Early birds at the ballpark got accustomed to the sight of Pedroia taking ground balls on his knees. Pedroia and Varitek regularly shucked their crutches and sat in folding chairs while their healthy teammates took batting practice.
“Pedroia and ’Tek found a way to impact the team, even on crutches,” said the manager. “It’s easier to go through it when your best player acts like that. Pedey and ’Tek were great, just being part of it, just being themselves. You can’t have enough team meetings to get that point across. But we were going down so fast, and we didn’t have answers. At first it’s almost fun trying to figure it out, bucking the odds, but it just got to be too much.”

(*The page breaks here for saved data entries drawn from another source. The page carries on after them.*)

(** The path on which the envelope is serialized, field by field. *)
Lemma DefaultHTTPError_marshal_success (ctx : Context) (mux : ServeMux)
    (marshaler : Marshaler) (w : http.ResponseWriter) (req : http.Request)
    (err : error) (buf : string) :
  Marshal marshaler (value (buildErrorBody err)) = (buf, None) ->
  let w' := value (DefaultHTTPError ctx mux marshaler w req err) in
  let md := metadataOf ctx in
  let sent := addHeaders (trailerNames (TrailerMD md))
                (addHeaders (HeaderMD md) (baseHeader marshaler w)) in
  http.calls w'
    = (http.calls w
       ++ [http.CDel "Trailer";
           http.CSet "Content-Type" (ContentType marshaler)]
       ++ addCalls (HeaderMD md)
       ++ addCalls (trailerNames (TrailerMD md))
       ++ [http.CWriteHeader 200; http.CWrite buf]
       ++ addCalls (TrailerMD md))%list
  /\ http.HeaderMap w' = addHeaders (TrailerMD md) sent
  /\ http.Code w' = Some (statusAfter 200 w)
  /\ (http.Code w = None -> http.snapHeader w' = sent)
  /\ http.writeErr w' = http.writeErr w
  /\ http.Body w' = bodyAfter buf w.
Proof.
  unfold DefaultHTTPError, value, bind, metadataOf.
  destruct (buildErrorBody err) as [body l0]. simpl fst.
  intros ->.
  destruct (ServerMetadataFromContext ctx) as [md ok]. simpl fst.
  unfold handleForwardResponseServerMetadata,
    handleForwardResponseTrailerHeader, handleForwardResponseTrailer.
  unfold statusAfter, bodyAfter, baseHeader.
  destruct w as [h c sh b we cs]; destruct c, we, ok; simpl;
    repeat (rewrite addEntries_spec; simpl);
    repeat (rewrite <- app_assoc; simpl);
    repeat split; try discriminate.
Qed.

(** The log of the two paths. *)
Lemma DefaultHTTPError_failure_log (ctx : Context) (mux : ServeMux)
    (marshaler : Marshaler) (w : http.ResponseWriter) (req : http.Request)
    (err : error) (buf merr : string) :
  Marshal marshaler (value (buildErrorBody err)) = (buf, Some merr) ->
  logged (DefaultHTTPError ctx mux marshaler w req err)
  = (logged (buildErrorBody err)
     ++ [Printf "Failed to marshal error message %q: %v"
           [ArgBody (value (buildErrorBody err)); ArgError merr]]
     ++ writeErrorLog w)%list.
Proof.
  unfold DefaultHTTPError, value, logged, bind, writeErrorLog.
  destruct (buildErrorBody err) as [body l0]. simpl fst. simpl snd.
  intros ->.
  destruct w as [h c sh b we cs]; destruct c, we; reflexivity.
Qed.

Lemma DefaultHTTPError_success_log (ctx : Context) (mux : ServeMux)
    (marshaler : Marshaler) (w : http.ResponseWriter) (req : http.Request)
    (err : error) (buf : string) :
  Marshal marshaler (value (buildErrorBody err)) = (buf, None) ->
  logged (DefaultHTTPError ctx mux marshaler w req err)
  = (logged (buildErrorBody err) ++ noMetadataLog ctx ++ writeErrorLog w)%list.
Proof.
  unfold DefaultHTTPError, value, logged, bind, writeErrorLog, noMetadataLog.
  destruct (buildErrorBody err) as [body l0]. simpl fst. simpl snd.
  intros ->.
  destruct (ServerMetadataFromContext ctx) as [md ok]. simpl snd.
  unfold handleForwardResponseServerMetadata,
    handleForwardResponseTrailerHeader, handleForwardResponseTrailer.
  destruct w as [h c sh b we cs]; destruct c, we, ok; simpl;
    repeat (rewrite addEntries_spec; simpl); reflexivity.
Qed.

The death of George Steinbrenner during the All-Star break inadvertently shed light on tension in the Sox front office. While the Sox called people back from vacation to compose a thoughtful tribute to their worthy rival (“A formidable opponent,” said Werner), a
Globe
columnist used the occasion to reprint remarks Steinbrenner had made about Werner and Lucchino in Bill Madden’s brilliant biography of the Boss. In Madden’s book, Henry recounted a warning he’d received from Steinbrenner when he bought the Red Sox with his new partners. “I’m concerned about you getting into bed with Werner and Lucchino,” Steinbrenner told Henry. “Those are two treacherous, phony backstabbers you’ve got there, John. You’re a pal, but I’m telling you, I’ve got no use for those two bastards.”

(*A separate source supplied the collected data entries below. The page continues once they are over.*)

(** *** What a growing [Resize] does *)

(** The growth branch, step by step: the new block and what it holds, the
    old block given back. *)
Lemma Resize_grow_inv rows cols beam batches (d : device T) m p b w' :
  data_ m = Some p ->
  mem d !! p = Some b ->
  arrSize_ m < SizeT.wrap (rows * cols * beam * batches) ->
  Resize rows cols beam batches (World d m) = (Ok tt, w') ->
  let newSize := SizeT.wrap (rows * cols * beam * batches) in
  let n' := SizeT.mul newSize sizeof in
  let nc := SizeT.mul (size m) sizeof in
  let k := slots nc in
  (n' = 0 /\ nc = 0 /\
   w' = World (Device (delete p (mem d)) (avail d + bytes b))
              (MkTMatrix rows cols beam batches newSize nullptr))
  \/
  (n' <> 0 /\ (nc = 0 \/ nc <= n' /\ nc <= bytes b) /\
   exists a,
     mem d !! a = None /\
     w' = World
            (Device
               (delete p
                  (<[a := Block n' (take k (cells b) ++
                                    drop k (replicate (slots n') Garbage))]>
                     (mem d)))
               (avail d - n' + bytes b))
            (MkTMatrix rows cols beam batches newSize (Some a))).
Proof.
  intros Hp Hb Hgrow E newSize n' nc k.
  unfold Resize in E. rewrite newSize_wrap in E. fold newSize in E.
  assert (Hlt : (arrSize_ m <? newSize) = true)
    by (apply Z.ltb_lt; exact Hgrow).
  unfold_M; simpl in E. rewrite Hp in E. simpl in E. rewrite Hlt in E.
  simpl in E. fold n' in E.
  destruct (cudaMalloc n' d) as [e | [q d1]] eqn:Ea; simpl in E;
    [discriminate|].
  fold nc in E.
  destruct (cudaMemcpyAsync q (Some p) nc d1) as [e | [[] d2]] eqn:Ec;
    simpl in E; [discriminate|].
  destruct (mem d2 !! p) as [b2|] eqn:Hp2; simpl in E; [|discriminate].
  injection E as <-.
  apply cudaMalloc_inv in Ea
      as [(Hz & -> & ->) | (Hnz & a & -> & Hfresh & ->)].
  - left. unfold cudaMemcpyAsync in Ec.
    destruct (Z.eqb_spec nc 0) as [Hnc|Hnc]; [|discriminate].
    injection Ec as <-. rewrite Hb in Hp2. injection Hp2 as <-. done.
  - right. split; [done|].
    assert (Hap : a <> p) by congruence.
    unfold cudaMemcpyAsync in Ec. simpl in Ec.
    destruct (Z.eqb_spec nc 0) as [Hnc|Hnc].
    + injection Ec as <-. simpl in Hp2.
      rewrite lookup_insert_ne, Hb in Hp2 by done. injection Hp2 as <-.
      split; [by left|]. exists a. split; [done|].
      unfold k. rewrite Hnc, slots_0. simpl. done.
    + rewrite lookup_insert_eq, lookup_insert_ne, Hb in Ec by done.
      simpl in Ec.
      destruct (Z.ltb_spec n' nc) as [|Hle1]; [discriminate|].
      destruct (Z.ltb_spec (bytes b) nc) as [|Hle2]; [discriminate|].
      simpl in Ec. injection Ec as <-. simpl in Hp2.
      rewrite lookup_insert_ne, lookup_insert_ne, Hb in Hp2 by done.
      injection Hp2 as <-.
      split; [right; done|]. exists a. split; [done|].
      rewrite insert_insert_eq. done.
Qed.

Thick-skinned Lucchino was amused and mildly flattered by the resurrection of the passage. Werner was furious and said, “That’s gratuitous.”
While the Lucchino-Epstein relationship continued to deteriorate, Francona’s relationship with Epstein was stronger than ever. Epstein had learned to steer clear of his manager in the early minutes after tough losses, and Francona was always careful to back up his GM even when he was not in agreement with personnel decisions or statistical suggestions. The manager and the GM had one another’s backs. Francona enjoyed the youthful exuberance of Theo’s baseball ops staff. At 50 years old, he was not above practical jokes and locker-room stunts typically reserved for professional ballplayers.
In late August of 2010, young publicist Pam Ganley witnessed a
Bull Durham
moment when she burst into the manager’s office between games of a day-night doubleheader and caught the manager mooning Epstein, Cherington, and O’Halloran. The Sox had won the first game of the twin bill, then learned that Matsuzaka was injured and would be unable to pitch the nightcap. The manager and the baseball ops executives were in a good mood after the afternoon win, and it was not unusual for Francona to engage in immature horseplay. Boys will be boys. It is the way of many baseball lifers. When Epstein made a wisecrack, Francona came out from the other side of the saloon door and dropped trow.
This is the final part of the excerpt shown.